Try it
Among the entries that follow, the required portion opens with the line containing "random_value2 <- GlorotUniform" and closes with the line containing "random_value3 <- GlorotUniform [s1; 1] ;;". Give that portion again exactly, and nothing else.
====== Provided records ======
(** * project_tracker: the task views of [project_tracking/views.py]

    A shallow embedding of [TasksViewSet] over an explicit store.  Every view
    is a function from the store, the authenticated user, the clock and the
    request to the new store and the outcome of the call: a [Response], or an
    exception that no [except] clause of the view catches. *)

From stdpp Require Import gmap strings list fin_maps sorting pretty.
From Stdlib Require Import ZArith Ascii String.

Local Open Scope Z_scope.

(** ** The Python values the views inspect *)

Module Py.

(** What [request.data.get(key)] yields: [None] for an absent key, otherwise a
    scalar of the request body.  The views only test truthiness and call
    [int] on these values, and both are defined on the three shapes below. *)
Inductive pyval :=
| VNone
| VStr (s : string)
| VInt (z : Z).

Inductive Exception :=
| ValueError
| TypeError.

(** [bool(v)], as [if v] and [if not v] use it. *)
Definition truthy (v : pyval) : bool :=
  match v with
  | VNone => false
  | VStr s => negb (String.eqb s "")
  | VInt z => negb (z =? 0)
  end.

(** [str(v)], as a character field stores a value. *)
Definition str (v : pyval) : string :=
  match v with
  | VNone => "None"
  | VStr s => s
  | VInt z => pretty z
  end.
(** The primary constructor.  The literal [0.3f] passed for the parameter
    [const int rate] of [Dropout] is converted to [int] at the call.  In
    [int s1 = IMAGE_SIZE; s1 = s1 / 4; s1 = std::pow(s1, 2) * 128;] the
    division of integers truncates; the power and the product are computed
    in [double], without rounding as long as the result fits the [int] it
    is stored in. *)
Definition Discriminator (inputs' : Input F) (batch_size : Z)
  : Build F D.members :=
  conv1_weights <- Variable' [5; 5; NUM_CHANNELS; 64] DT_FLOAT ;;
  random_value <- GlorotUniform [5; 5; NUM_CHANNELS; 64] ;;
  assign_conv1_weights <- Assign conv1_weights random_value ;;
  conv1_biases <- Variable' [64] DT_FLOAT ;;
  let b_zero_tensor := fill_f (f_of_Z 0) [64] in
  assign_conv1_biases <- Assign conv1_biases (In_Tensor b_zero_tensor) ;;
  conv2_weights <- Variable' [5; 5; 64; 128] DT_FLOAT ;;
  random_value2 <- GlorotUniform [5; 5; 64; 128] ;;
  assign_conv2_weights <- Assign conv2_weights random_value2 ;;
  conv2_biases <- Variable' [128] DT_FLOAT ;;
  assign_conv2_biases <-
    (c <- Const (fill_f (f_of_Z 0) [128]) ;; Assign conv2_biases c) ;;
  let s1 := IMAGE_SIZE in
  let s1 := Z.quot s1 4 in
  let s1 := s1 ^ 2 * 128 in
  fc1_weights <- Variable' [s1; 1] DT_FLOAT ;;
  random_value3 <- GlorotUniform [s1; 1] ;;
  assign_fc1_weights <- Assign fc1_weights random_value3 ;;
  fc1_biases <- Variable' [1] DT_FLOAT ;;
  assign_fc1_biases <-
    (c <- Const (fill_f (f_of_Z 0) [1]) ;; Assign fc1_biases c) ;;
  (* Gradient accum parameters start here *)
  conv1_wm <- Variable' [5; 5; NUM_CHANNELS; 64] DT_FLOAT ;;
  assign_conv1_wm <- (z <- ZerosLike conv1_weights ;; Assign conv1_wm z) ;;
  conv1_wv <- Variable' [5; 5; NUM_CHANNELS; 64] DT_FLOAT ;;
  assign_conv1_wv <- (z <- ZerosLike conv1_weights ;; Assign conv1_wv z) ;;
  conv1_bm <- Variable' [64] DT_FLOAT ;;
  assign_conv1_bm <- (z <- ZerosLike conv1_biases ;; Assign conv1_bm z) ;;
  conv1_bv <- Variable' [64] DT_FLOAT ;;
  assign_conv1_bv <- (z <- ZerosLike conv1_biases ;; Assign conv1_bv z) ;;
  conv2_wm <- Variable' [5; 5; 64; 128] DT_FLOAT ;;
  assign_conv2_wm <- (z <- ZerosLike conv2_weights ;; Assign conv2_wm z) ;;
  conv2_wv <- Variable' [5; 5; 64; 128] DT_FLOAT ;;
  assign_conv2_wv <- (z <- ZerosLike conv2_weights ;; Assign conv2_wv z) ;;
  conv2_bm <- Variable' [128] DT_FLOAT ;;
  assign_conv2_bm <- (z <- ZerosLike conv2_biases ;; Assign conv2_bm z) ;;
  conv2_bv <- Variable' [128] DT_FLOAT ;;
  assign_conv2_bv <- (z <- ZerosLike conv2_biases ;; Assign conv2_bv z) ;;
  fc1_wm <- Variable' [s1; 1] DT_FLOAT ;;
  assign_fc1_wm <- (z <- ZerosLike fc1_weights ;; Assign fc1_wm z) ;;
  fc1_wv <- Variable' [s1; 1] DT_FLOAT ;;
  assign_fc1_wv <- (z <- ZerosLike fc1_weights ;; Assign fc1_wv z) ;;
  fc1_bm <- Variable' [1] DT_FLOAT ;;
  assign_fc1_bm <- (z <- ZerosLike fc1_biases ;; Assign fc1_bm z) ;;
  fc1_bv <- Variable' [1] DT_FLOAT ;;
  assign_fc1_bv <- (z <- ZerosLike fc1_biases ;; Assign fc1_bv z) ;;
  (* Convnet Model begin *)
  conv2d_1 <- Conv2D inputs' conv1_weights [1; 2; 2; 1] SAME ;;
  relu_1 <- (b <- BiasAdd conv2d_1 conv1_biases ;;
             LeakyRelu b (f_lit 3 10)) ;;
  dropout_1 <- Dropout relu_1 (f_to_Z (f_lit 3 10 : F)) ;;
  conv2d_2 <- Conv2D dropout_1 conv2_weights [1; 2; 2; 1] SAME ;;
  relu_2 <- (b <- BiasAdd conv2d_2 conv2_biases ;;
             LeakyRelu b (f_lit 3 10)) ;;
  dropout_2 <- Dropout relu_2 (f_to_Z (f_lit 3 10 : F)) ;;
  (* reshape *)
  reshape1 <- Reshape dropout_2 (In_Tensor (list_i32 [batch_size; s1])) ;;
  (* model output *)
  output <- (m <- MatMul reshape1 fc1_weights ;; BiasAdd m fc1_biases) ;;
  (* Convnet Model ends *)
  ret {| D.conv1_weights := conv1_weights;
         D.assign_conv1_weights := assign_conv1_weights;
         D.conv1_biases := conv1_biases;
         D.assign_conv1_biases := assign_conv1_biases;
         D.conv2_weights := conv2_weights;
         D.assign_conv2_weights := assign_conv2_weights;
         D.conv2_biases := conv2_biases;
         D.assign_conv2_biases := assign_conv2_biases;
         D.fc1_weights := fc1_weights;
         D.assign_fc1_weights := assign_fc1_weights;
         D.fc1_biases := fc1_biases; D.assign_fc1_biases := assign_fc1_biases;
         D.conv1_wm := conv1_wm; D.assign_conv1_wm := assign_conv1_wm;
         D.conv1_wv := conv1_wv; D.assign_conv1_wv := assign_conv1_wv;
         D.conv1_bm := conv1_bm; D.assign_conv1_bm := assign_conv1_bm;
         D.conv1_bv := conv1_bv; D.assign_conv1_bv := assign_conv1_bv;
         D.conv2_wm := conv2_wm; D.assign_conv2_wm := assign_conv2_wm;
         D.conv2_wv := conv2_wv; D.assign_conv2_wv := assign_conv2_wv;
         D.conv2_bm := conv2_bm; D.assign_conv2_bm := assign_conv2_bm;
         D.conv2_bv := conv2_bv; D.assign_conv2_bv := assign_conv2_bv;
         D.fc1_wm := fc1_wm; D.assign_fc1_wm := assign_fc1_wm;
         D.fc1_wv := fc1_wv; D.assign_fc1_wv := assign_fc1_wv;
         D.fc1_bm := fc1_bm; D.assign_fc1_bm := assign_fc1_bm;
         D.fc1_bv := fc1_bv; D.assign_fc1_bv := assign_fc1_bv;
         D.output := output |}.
======
Reply
  random_value2 <- GlorotUniform [5; 5; 64; 128] ;;
  assign_conv2_weights <- Assign conv2_weights random_value2 ;;
  conv2_biases <- Variable' [128] DT_FLOAT ;;
  assign_conv2_biases <-
    (c <- Const (fill_f (f_of_Z 0) [128]) ;; Assign conv2_biases c) ;;
  let s1 := IMAGE_SIZE in
  let s1 := Z.quot s1 4 in
  let s1 := s1 ^ 2 * 128 in
  fc1_weights <- Variable' [s1; 1] DT_FLOAT ;;
  random_value3 <- GlorotUniform [s1; 1] ;;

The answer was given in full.